Os objetivos são a redução dos riscos exploratórios e uma melhor caracterização de reservatórios em produção.

Segundo Giancarlo Ciola, gerente de inovação do BG Group no Brasil, o Surdo gera ondas acústicas no ambiente marinho de maneira inovadora, aumentando a frequência da banda e melhorando a forma como se adquirem, processam e interpretam os dados sísmicos.

O projeto é parte integrante de três iniciativas nessa linha, que incluem, ainda, o processamento em supercomputador - para desenvolver um algoritmo de inversão de onda completa para processar dados sísmicos em 3D e 4D - e o desenvolvimento de sensores.

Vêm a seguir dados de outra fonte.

(* ===== verification/AesGcm.v ===== *)
(** * AesGcm

    The AES-GCM functions of 03-aes_gcm_AEAD_nonce_reuse: [aes_gcm_encrypt]
    and [aes_gcm_decrypt] of aes_gcm.cpp, and main.cpp.  OpenSSL's EVP
    functions are calls to a system, answered by a function [sys]; the class
    [Gcm] states what the library documents of AES-128-GCM for a keystream
    and a tag function the theorems leave open.  A pointer with its length is
    the list of the bytes; the null pointer of length 0 is the empty list. *)

From S2P Require Import Prelude.
#[local] Open Scope Z_scope.

(** ** Calls *)

(** [EVP_{En,De}cryptInit_ex] is given a cipher, or a key and an IV;
    [EVP_{En,De}cryptUpdate] has an output buffer ([true]), or none, for
    additional data; it is told the number of input bytes as an [int]. *)
Inductive call :=
| EVP_CIPHER_CTX_new
| EVP_EncryptInit_ex (ctx : Z) (aes_128_gcm : bool) (key_iv : option (list Z * list Z))
| EVP_EncryptUpdate (ctx : Z) (to_out : bool) (input : list Z) (inl : Z)
| EVP_EncryptFinal_ex (ctx : Z)
| EVP_CTRL_GCM_GET_TAG (ctx len : Z)
| EVP_DecryptInit_ex (ctx : Z) (aes_128_gcm : bool) (key_iv : option (list Z * list Z))
| EVP_DecryptUpdate (ctx : Z) (to_out : bool) (input : list Z) (inl : Z)
| EVP_CTRL_GCM_SET_TAG (ctx len : Z) (tag : list Z)
| EVP_DecryptFinal_ex (ctx : Z)
| EVP_CIPHER_CTX_free (ctx : Z)
| Cout (line : string)
| Cerr (line : string).

(** The returned value, what is stored in [len], and the bytes stored
    through the output pointer. *)
Record answer := mkAns { ret : Z; outl : Z; out : list Z }.

Abbreviation IO := (TIO call answer).

(** ** aes_gcm.cpp *)

Section program.
Context {W : Type} (sys : call -> W -> answer * W).

(** The result is the value returned and what the output buffers then
    hold. *)
Definition aes_gcm_encrypt (key iv aad plaintext ciphertext tag_out : list Z)
  : IO W (Z * list Z * list Z) :=
  a ← syscall sys EVP_CIPHER_CTX_new;
  let ctx := ret a in
  if ctx =? 0 then mret (-1, ciphertext, tag_out) else
  a ← syscall sys (EVP_EncryptInit_ex ctx true None);
  if negb (1 =? ret a) then mret (-1, ciphertext, tag_out) else
  a ← syscall sys (EVP_EncryptInit_ex ctx false (Some (key, iv)));
  if negb (1 =? ret a) then mret (-1, ciphertext, tag_out) else
  a ← syscall sys (EVP_EncryptUpdate ctx false aad (i32 (Z.of_nat (length aad))));
  if negb (1 =? ret a) then mret (-1, ciphertext, tag_out) else
  a ← syscall sys (EVP_EncryptUpdate ctx true plaintext (i32 (Z.of_nat (length plaintext))));
  ciphertext ← io_lift (wr_all ciphertext 0 (out a));
  if negb (1 =? ret a) then mret (-1, ciphertext, tag_out) else
  let len := outl a in
  let ciphertext_len := len in
  a ← syscall sys (EVP_EncryptFinal_ex ctx);
  ciphertext ← io_lift (wr_all ciphertext len (out a));
  if negb (1 =? ret a) then mret (-1, ciphertext, tag_out) else
  let ciphertext_len := i32 (ciphertext_len + outl a) in
  a ← syscall sys (EVP_CTRL_GCM_GET_TAG ctx 16);
  tag_out ← io_lift (wr_all tag_out 0 (out a));
  if negb (1 =? ret a) then mret (-1, ciphertext, tag_out) else
  syscall sys (EVP_CIPHER_CTX_free ctx);;
  mret (ciphertext_len, ciphertext, tag_out).
Lemma owned_frame j l : j <> i -> owns (threads s j) = Some l -> heap g' !! l = h !! l.
Proof.
  intros Hj Ho. apply (up_frame Hup).
  - eapply pc_ok_owns; [apply (inv_pc _ _ _ Hinv j) | done].
  - intros Hc. apply Hj. by apply (inv_own_ne _ _ _ Hinv j i l).
Qed.

Lemma threads_eq : threads updated i = c'.
Proof. apply fn_lookup_insert. Qed.

Lemma threads_ne j : j <> i -> threads updated j = threads s j.
Proof. intros. by apply fn_lookup_insert_ne. Qed.

Lemma update_pc j : pc_ok (heap g') stk'.*1 (threads updated j).
Proof.
  destruct (decide (j = i)) as [-> | Hj]; [rewrite threads_eq; apply (up_pc Hup) | rewrite threads_ne by done].
  pose proof (inv_pc _ _ _ Hinv j) as Hok.
  apply (pc_ok_frame h _ stk.*1); [done | intros l; by apply owned_frame |].
  intros l Hl. split; [eapply (up_grow Hup), pc_ok_refs; done |].
  intros [Hin | Hp]%(up_pushed Hup); [| exfalso; by eapply (inv_ref _ _ _ Hinv j i l)].
  split; [done |]. apply (up_frame Hup); [by eapply pc_ok_refs |].
  intros Ho. apply (inv_own _ _ _ Hinv i l Ho). apply elem_of_app. by left.
Qed.

Lemma update_own j l : owns (threads updated j) = Some l -> l ∉ stk'.*1 ++ trs'.*1.
Proof.
  destruct (decide (j = i)) as [-> | Hj]; [rewrite threads_eq; by intros [? _]%(up_own Hup) | rewrite threads_ne by done].
  intros Ho [Hin | Hc]%(up_members Hup); [by apply (inv_own _ _ _ Hinv j l Ho) |].
  apply Hj. by apply (inv_own_ne _ _ _ Hinv j i l).
Qed.

Lemma update_own_new j l : j <> i -> owns c' = Some l -> owns (threads s j) <> Some l.
Proof.
  intros Hj [_ Hl]%(up_own Hup) Ho. destruct Hl as [Hl | [Hl | Hl]].
  - apply Hj. by apply (inv_own_ne _ _ _ Hinv j i l).
  - pose proof (pc_ok_owns _ _ _ _ (inv_pc _ _ _ Hinv j) Ho) as [n Hn]. fold h in Hn. congruence.
  - apply (inv_own _ _ _ Hinv j l Ho). apply elem_of_app. by left.
Qed.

Após três anos desenvolvendo novas tecnologias, a GE Oil & Gas lançou tubos flexíveis específicos para exploração no pré-sal da Bacia de Santos (SP). O produto apresenta avanços no material para lidar com correntes, temperaturas, pressões extremas e ambiente mais ácido, e, mesmo assim, é capaz de garantir o transporte seguro e confiável de petróleo e gás.

A GE está criando um laboratório de petróleo e gás dedicado ao desenvolvimento de soluções para a camada do pré-sal no centro de pesquisas global da empresa, no Parque Tecnológico da UFRJ.

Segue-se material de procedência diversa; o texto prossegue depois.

Section stress.
(** The number of values of each producer; [STRESS_TEST_N] in the program. *)
Context (N : Z).

(** ** The threads of the test *)

(** Where a thread of the test stands.  Threads 0 to 3 are the producers, 4
    to 7 the consumers. *)
Inductive client :=
| Producing (i limit : Z)      (* the loop test of producer *)
| Pushing (i limit : Z)        (* stack.push(i) *)
| Produced                     (* producer has returned *)
| ConsTest (cons_set : gset Z)   (* !done.load() *)
| ConsEmpty (cons_set : gset Z)  (* done was set: !stack.empty() *)
| ConsPop (cons_set : gset Z)    (* stack.pop() *)
| Consumed (cons_set : gset Z)   (* consumer has returned its set *)
| Absent.

(** [main]: joining the producers, merging what the consumers return, and
    what it printed; at the end the stack is destroyed. *)
Inductive report := PASS (expected : Z) | FAIL (got expected : Z).

Inductive main_pc :=
| Joining (k : nat)
| Getting (k : nat) (all_sets : gset Z)
| Printed (r : report)
| Exited (r : report) (h : gmap loc (Node (T := Z))).

Record world := mkWorld {
  sys : system (T := Z); clients : nat -> client; done : bool; main_at : main_pc
}.

Definition set_sys (w : world) (s : system (T := Z)) : world := mkWorld s (clients w) (done w) (main_at w).
Definition set_client (w : world) (i : nat) (c : client) : world :=
  mkWorld (sys w) (<[i := c]> (clients w)) (done w) (main_at w).
Definition set_main (w : world) (m : main_pc) : world := mkWorld (sys w) (clients w) (done w) m.

(** A call of thread [i] into the stack, and the return from it. *)
Definition call (i : nat) (o : op (T := Z)) (c : client) (w : world) : option (res world) :=
  r ← exec (ACall i o) (sys w); Some (s ← r; Ok (set_client (set_sys w s) i c)).

Definition return_ (i : nat) (c : option Z -> client) (w : world) : option (res world) :=
  '(_, x) ← returning (threads (sys w) i);
  r ← exec (ARet i) (sys w); Some (s ← r; Ok (set_client (set_sys w s) i (c x))).

Definition insert_value (x : option Z) (cons_set : gset Z) : gset Z :=
  match x with Some v => {[v]} ∪ cons_set | None => cons_set end.

(** A step of the code of [producer] or [consumer]. *)
Definition client_step (i : nat) (w : world) : option (res world) :=
  match clients w i with
  | Producing v limit =>
      if v <? limit then call i (OPush v) (Pushing v limit) w
      else Some (Ok (set_client w i Produced))
  | Pushing v limit => return_ i (fun _ => Producing (v + 1) limit) w
  | ConsTest set =>
      if negb (done w) then call i OPop (ConsPop set) w
      else Some (Ok (set_client w i (ConsEmpty set)))
  | ConsEmpty set =>
      if negb (Treiber.empty (stack (sys w))) then call i OPop (ConsPop set) w
      else Some (Ok (set_client w i (Consumed set)))
  | ConsPop set => return_ i (fun x => ConsTest (insert_value x set)) w
  | Produced | Consumed _ | Absent => None
  end.

(** The checks on the merged set. *)
Definition check (all_sets : gset Z) : report :=
  let expected := i32 (4 * N) in
  let ok := (i32 (Z.of_nat (size all_sets)) =? expected) &&
            forallb (fun i => bool_decide (i ∈ all_sets)) (seqZ 0 expected) in
  if ok then PASS expected else FAIL (Z.of_nat (size all_sets)) expected.

Definition main_step (w : world) : option (res world) :=
  match main_at w with
  | Joining k =>
      if (k <? 4)%nat then
        match clients w k with Produced => Some (Ok (set_main w (Joining (S k)))) | _ => None end
      else Some (Ok (mkWorld (sys w) (clients w) true (Getting 0 ∅)))
  | Getting k all_sets =>
      if (k <? 4)%nat then
        match clients w (4 + k)%nat with
        | Consumed set => Some (Ok (set_main w (Getting (S k) (all_sets ∪ set))))
        | _ => None
        end
      else Some (Ok (set_main w (Printed (check all_sets))))
  | Printed r =>
      let g := stack (sys w) in
      Some (h ← destroy (size (heap g)) g; Ok (set_main w (Exited r h)))
  | Exited _ _ => None
  end.

(** ** Interleavings *)

Inductive move :=
| InStack (i : nat) (sp : bool) (l : loc)   (* a step inside push or pop *)
| InClient (i : nat)
| InMain.

Definition wexec (a : move) (w : world) : option (res world) :=
  match a with
  | InStack i sp l => r ← exec (AStep i sp l) (sys w); Some (s ← r; Ok (set_sys w s))
  | InClient i => client_step i w
  | InMain => main_step w
  end.

Definition wstep (w w' : world) : Prop := exists a, wexec a w = Some (Ok w').

Definition winit : world :=
  mkWorld init
    (fun i => if (i <? 4)%nat then Producing (0 + Z.of_nat i * N) (N + Z.of_nat i * N)
              else if (i <? 8)%nat then ConsTest ∅ else Absent)
    false (Joining 0).

Fixpoint wrun (acts : list move) (w : world) : option (res world) :=
  match acts with
  | [] => Some (Ok w)
  | a :: acts' => match wexec a w with Some (Ok w') => wrun acts' w' | r => r end
  end.

Lemma wrun_star acts : forall w w', wrun acts w = Some (Ok w') -> star wstep w w'.
Proof.
  induction acts as [| a acts IH]; intros w w' Hr; cbn in Hr.
  - injection Hr as <-. apply star_refl.
  - destruct (wexec a w) as [[w1 |] |] eqn:E; try done. eapply star_step; [by exists a | by apply IH].
Qed.
End stress.

(** ** Threads in a history *)

Section histories.
Context {T : Type} `{EqDecision T}.

Definition calls (i : nat) (h : list (event (T := T))) : list (op (T := T)) :=
  omap (fun e => match e with ECall j o => if decide (j = i) then Some o else None | _ => None end) h.

Definition effects (i : nat) (h : list (event (T := T))) : list (op (T := T) * option T) :=
  omap (fun e => match e with EEff j o r => if decide (j = i) then Some (o, r) else None | _ => None end) h.

Definition returns (i : nat) (h : list (event (T := T))) : list (op (T := T) * option T) :=
  omap (fun e => match e with ERet j o r => if decide (j = i) then Some (o, r) else None | _ => None end) h.

(** The values pushed and popped by all threads, in order. *)
Definition pushed (h : list (event (T := T))) : list T :=
  omap (fun e => match e with EEff _ (OPush v) _ => Some v | _ => None end) h.

Definition popped (h : list (event (T := T))) : list T :=
  omap (fun e => match e with EEff _ OPop (Some v) => Some v | _ => None end) h.

(** Out of an operation, a thread has returned what took effect, which is
    what it called. *)
Lemma track_lists i h st : track i h = Some st ->
  calls i h = (effects i h).*1 ++ match st with Called o => [o] | _ => [] end /\
  effects i h = returns i h ++ match st with Done o r => [(o, r)] | _ => [] end.
Proof.
  revert st. induction h as [| e h IH] using rev_ind; intros st Ht.
  - injection Ht as <-. done.
  - rewrite track_snoc in Ht. unfold calls, effects, returns in *. rewrite !omap_app, fmap_app.
    destruct e as [j o | j o r | j o r]; cbn in Ht |- *;
      (destruct (decide (j = i)) as [-> |]; [| cbn; rewrite !app_nil_r; by apply IH]);
      destruct (track i h) as [[| o' | o' r'] |]; try discriminate Ht;
      destruct (IH _ eq_refl) as [H1 H2]; rewrite H1, H2.
    + injection Ht as <-. cbn. by rewrite !app_nil_r.
    + destruct (decide (o = o')) as [-> |]; [| done]. injection Ht as <-. cbn.
      rewrite !app_nil_r. done.
    + destruct (decide ((o, r) = (o', r'))) as [[= -> ->] |]; [| done]. injection Ht as <-. cbn.
      rewrite !app_nil_r. done.
Qed.

(** What was pushed is what was popped and what is on the stack. *)
Lemma abs_conserves h vs : abs h = Some vs -> pushed h ≡ₚ popped h ++ vs.
Proof.
  revert vs. induction h as [| e h IH] using rev_ind; intros vs Ha.
  - injection Ha as <-. done.
  - rewrite abs_snoc in Ha. unfold pushed, popped in *. rewrite !omap_app.
    destruct (abs h) as [vs0 |] eqn:E; [| by destruct e as [| ? [] [] |]]. specialize (IH _ eq_refl).
    destruct e as [j o | j [v |] [x |] | j o r]; cbn in Ha |- *; rewrite ?app_nil_r.
    + destruct vs0; injection Ha as <-; done.
    + destruct vs0; discriminate Ha.
    + assert (vs = v :: vs0) as -> by (destruct vs0; congruence).
      rewrite IH, <- app_assoc. by rewrite <- Permutation_cons_append.
    + destruct vs0 as [| v' vs0]; [done |]. destruct (decide (x = v')) as [-> |]; [| done].
      injection Ha as <-. by rewrite IH, <- app_assoc.
    + destruct vs0; [| done]. injection Ha as <-. done.
    + destruct vs0; injection Ha as <-; done.
Qed.

Lemma elem_of_popped v h : v ∈ popped h <-> exists i, (OPop, Some v) ∈ effects i h.
Proof.
  unfold popped, effects. setoid_rewrite list_elem_of_omap. split.
  - intros (e & He & Hv). destruct e as [| j [v' |] [x |] |]; try discriminate Hv. injection Hv as ->.
    exists j, (EEff j OPop (Some v)). split; [done |]. by rewrite decide_True.
  - intros (i & e & He & Hv). destruct e as [| j o r |]; try discriminate Hv.
    destruct (decide (j = i)); [| done]. injection Hv as -> ->. eauto.
Qed.

Definition push_value (o : op (T := T)) : option T := match o with OPush v => Some v | OPop => None end.

(** The values a thread pushed. *)
Definition pushes_of (i : nat) (h : list (event (T := T))) : list T := omap push_value (effects i h).*1.

Lemma concat_insert (f g : nat -> list T) n : forall k j x, (k <= j < k + n)%nat ->
  (forall i, i <> j -> f i = g i) -> f j = x ++ g j ->
  concat (f <$> seq k n) ≡ₚ x ++ concat (g <$> seq k n).
Proof.
  induction n as [| n IH]; intros k j x Hj Hne Heq; [lia |]. cbn [seq fmap list_fmap concat].
  destruct (decide (k = j)) as [-> | Hk].
  - rewrite Heq, <- app_assoc. rewrite (Forall_fmap_ext_1 f g (seq (S j) n)); [done |].
    apply list.Forall_forall. intros i Hi%elem_of_seq. apply Hne. lia.
  - rewrite Hne by done. rewrite (IH (S k) j x); [| lia | done | done]. by rewrite Permutation_app_swap_app.
Qed.

(** The pushes of the first [n] threads, if no other has any. *)
Lemma pushed_by_thread n h : (forall i, (n <= i)%nat -> effects i h = []) ->
  pushed h ≡ₚ concat ((fun i => pushes_of i h) <$> seq 0 n).
Proof.
  induction h as [| e h IH]; intros Hn.
  - unfold pushed. cbn. generalize 0%nat. clear Hn. induction n as [| n IH]; intros k; [done |].
    cbn. apply (IH (S k)).
  - assert (Hother : forall i, effects i (e :: h) = effects i h \/
              exists o r, e = EEff i o r /\ effects i (e :: h) = (o, r) :: effects i h).
    { intros i. unfold effects. destruct e as [| j o r |]; cbn; try by left.
      destruct (decide (j = i)) as [-> |]; [right; eauto | by left]. }
    assert (Hh : forall i, (n <= i)%nat -> effects i h = []).
    { intros i Hi. specialize (Hn i Hi). destruct (Hother i) as [<- | (o & r & _ & E)]; [done | congruence]. }
    specialize (IH Hh). destruct e as [| j o r |]; try exact IH.
    rewrite (concat_insert _ (fun i => pushes_of i h) n 0 j (omap push_value [o])).
    + rewrite <- IH. by destruct o.
    + destruct (decide (n <= j)%nat) as [Hle |]; [| lia]. specialize (Hn j Hle). revert Hn.
      unfold effects. cbn. by rewrite decide_True.
    + intros i Hi. unfold pushes_of, effects. cbn. by rewrite decide_False by congruence.
    + unfold pushes_of, effects. cbn. rewrite decide_True by done. cbn. by destruct (push_value o).
Qed.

Outra inovação é o software SeaLytics BOP Advisor, que monitora a operação do blowout preventer (BOP) por meio da transmissão de informações sobre o desempenho do equipamento.

Segundo Antonio Primo é diretor da GE Oil & Gas, o objetivo é melhorar a gestão da máquina, evitar paradas não programadas e agilizar a manutenção de paradas programadas.

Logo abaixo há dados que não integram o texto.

(** * jmap-mcp: the multi-account session and authentication layer

    A shallow embedding of the MCP server entry point ([parseAccounts],
    [getJMAPConfig], [createJAMClient], [createServer]) and of the tool
    handlers of [src/tools/email.ts] and [src/tools/submission.ts],
    followed by the properties the specification states about them.

    JavaScript strings are modelled by [string]; one [ascii] stands for one
    UTF-16 code unit in the range 0..255, the range on which [btoa] is
    defined. Code that returns or throws is a function into [result];
    the handlers, which talk to the mail server, run in a state monad
    over the server and the log of the method calls made. What the
    platform and the libraries provide ([new URL], [JSON.parse],
    [JSON.stringify], the protocol client, [formatError] of [utils.ts])
    enters as section variables. *)

From Stdlib Require Import ZArith Ascii String Lia.
From stdpp Require Import gmap strings list.

Local Open Scope Z_scope.

(** ** JavaScript values used by the code *)

(** What a [throw] carries: [new Error(msg)], or the [TypeError] the
    runtime raises on a property access on [undefined]. *)
Inductive JsError : Type :=
  | Error (message : string)
  | TypeError (message : string).
(** ** Creation *)

(** C1: for every creation input (valid or not) and every store state, that
    is every instance whose [drinks] is a list and whose [next_id] is an
    integer [n], [add_drink] returns the record it built from the input with
    id [n], leaves the list with that record appended at its end, and leaves
    the counter at [n + 1]. *)
Theorem C1_add_drink_assigns_next_id drink o w l n :
  drinks o = VList l -> next_id o = VInt n ->
  let r := add_drink drink (o, w) in
  returned r = Ok (new_record n drink) /\
  Py.subscript (new_record n drink) "id" = Ok (VInt n) /\
  Py.subscript (new_record n drink) "name" = Ok (VStr (DrinkBase.name drink)) /\
  Py.subscript (new_record n drink) "size" = Ok (VStr (DrinkBase.size drink)) /\
  Py.subscript (new_record n drink) "price" = Ok (VFloat (DrinkBase.price drink)) /\
  get_all_drinks (instance_after r) = VList (l ++ [new_record n drink]) /\
  next_id (instance_after r) = VInt (n + 1) /\
  data_file (instance_after r) = data_file o.
Proof.
  intros Hl Hn r. subst r. rewrite (add_drink_run drink o w l n Hl Hn).
  destruct (new_record_fields n drink) as (Hi & Hna & Hs & Hp).
  repeat split; assumption.
Qed.

Lemma C1_witness :
  (drinks menu = VList [espresso; latte; cappuccino; americano] /\
   next_id menu = VInt 5) /\
  returned (add_drink mocha (menu, empty_world)) = Ok (new_record 5 mocha) /\
  get_all_drinks (instance_after (add_drink mocha (menu, empty_world))) =
    VList [espresso; latte; cappuccino; americano; new_record 5 mocha] /\
  next_id (instance_after (add_drink mocha (menu, empty_world))) = VInt 6.
Proof.
  split; [split; reflexivity|].
  destruct (C1_add_drink_assigns_next_id mocha menu empty_world
              [espresso; latte; cappuccino; americano] 5 eq_refl eq_refl)
    as (Hr & _ & _ & _ & _ & Hl & Hn & _).
  repeat split; assumption.
Defined.

Lemma mocha_valid : valid mocha.
Proof. reflexivity. Qed.

(** C3 (as stated, it fails): a valid input, a path that cannot be
    written, and [add_drink] returns the new record instead of raising. *)
Lemma C3_counterexample :
  valid mocha /\
  wfaults (readonly_world "drinks.json") !! data_file menu = Some OpenFails /\
  returned (add_drink mocha (menu, readonly_world "drinks.json")) =
    Ok (new_record 5 mocha).
Proof. split; [exact mocha_valid|]. split; reflexivity. Qed.

(** C3 (amended): when the write of the document cannot complete,
    [save_data] catches the error and prints it, and [add_drink] returns the
    newly built record normally; no exception leaves the call.  The path
    keeps what it held when the file could not be opened, and holds an
    unparsable file when the dump broke off. *)
Theorem C3_add_drink_returns_when_write_fails drink o w f l n :
  drinks o = VList l -> next_id o = VInt n ->
  wfaults w !! data_file o = Some f ->
  let r := add_drink drink (o, w) in
  returned r = Ok (new_record n drink) /\
  stdout (world_after r) = (stdout w ++ [ErrorSavingData OSError])%list /\
  files (world_after r) !! data_file o =
    match f with
    | OpenFails => files w !! data_file o
    | DumpFails => Some Garbage
    end.
Proof.
  intros Hl Hn Hf r. subst r. rewrite (add_drink_run drink o w l n Hl Hn).
  unfold returned, world_after. cbn [fst snd].
  rewrite (save_data_fault _ w f) by exact Hf. cbn [fst snd].
  split; [reflexivity|]. split; [reflexivity|].
  destruct f; cbn [files with_stdout with_files data_file].
  - reflexivity.
  - apply lookup_insert_eq.
Qed.

Lemma C3_witness :
  (drinks menu = VList [espresso; latte; cappuccino; americano] /\
   next_id menu = VInt 5 /\
   wfaults (readonly_world "drinks.json") !! data_file menu = Some OpenFails) /\
  returned (add_drink mocha (menu, readonly_world "drinks.json")) =
    Ok (new_record 5 mocha) /\
  stdout (world_after (add_drink mocha (menu, readonly_world "drinks.json"))) =
    [ErrorSavingData OSError] /\
  files (world_after (add_drink mocha (menu, readonly_world "drinks.json")))
    !! "drinks.json" = None.
Proof.
  split; [repeat split; reflexivity|].
  exact (C3_add_drink_returns_when_write_fails mocha menu
           (readonly_world "drinks.json") OpenFails
           [espresso; latte; cappuccino; americano] 5 eq_refl eq_refl eq_refl).
Defined.

Lemma add_drink_grows drink o w l n :
  drinks o = VList l -> next_id o = VInt n ->
  instance_after (add_drink drink (o, w)) =
  Build (data_file o) (VList (l ++ [new_record n drink])) (VInt (n + 1)).
Proof. intros Hl Hn. now rewrite (add_drink_run drink o w l n Hl Hn). Qed.

Lemma named_app l1 l2 : named l1 -> named l2 -> named (l1 ++ l2).
Proof. unfold named. intros H1 H2. apply Forall_app. now split. Qed.

Lemma named_new_record n drink : named [new_record n drink].
Proof.
  constructor; [|constructor]. rewrite new_record_name. now eexists.
Qed.




(** Outside the data model the call can stop half way: with a counter that
    is not a number the record is appended, then [+= 1] raises; the counter
    is unchanged and nothing is saved. *)
Example add_drink_with_null_counter :
  add_drink mocha (Build "drinks.json" (VList []) VNone, empty_world) =
  (Raise TypeError,
   (Build "drinks.json" (VList [dict [("id", VNone); ("name", VStr "Mocha");
                                     ("size", VStr "L"); ("price", VFloat 4.0)]])
          VNone,
    empty_world)).
Proof. reflexivity. Qed.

A empresa também desenvolveu uma nova geração de BOP, que atingirá 20 mil libras força por polegada quadrada (20 ksi) - medida de pressão utilizada pela indústria que equivale a aproximadamente 8 mil metros em profundidade.

Entre as inovações da Coppe está o duto sanduíche, que gerou uma patente e é formado por uma camada de aço, outra de cimento com fibra polimétrica e uma segunda de aço. De acordo com Segen Stefen, coordenador do laboratório de tecnologia submarina da COPPE/UFRJ, o produto tem grande resistência à pressão e isolamento térmico para resistir às temperaturas excessivas.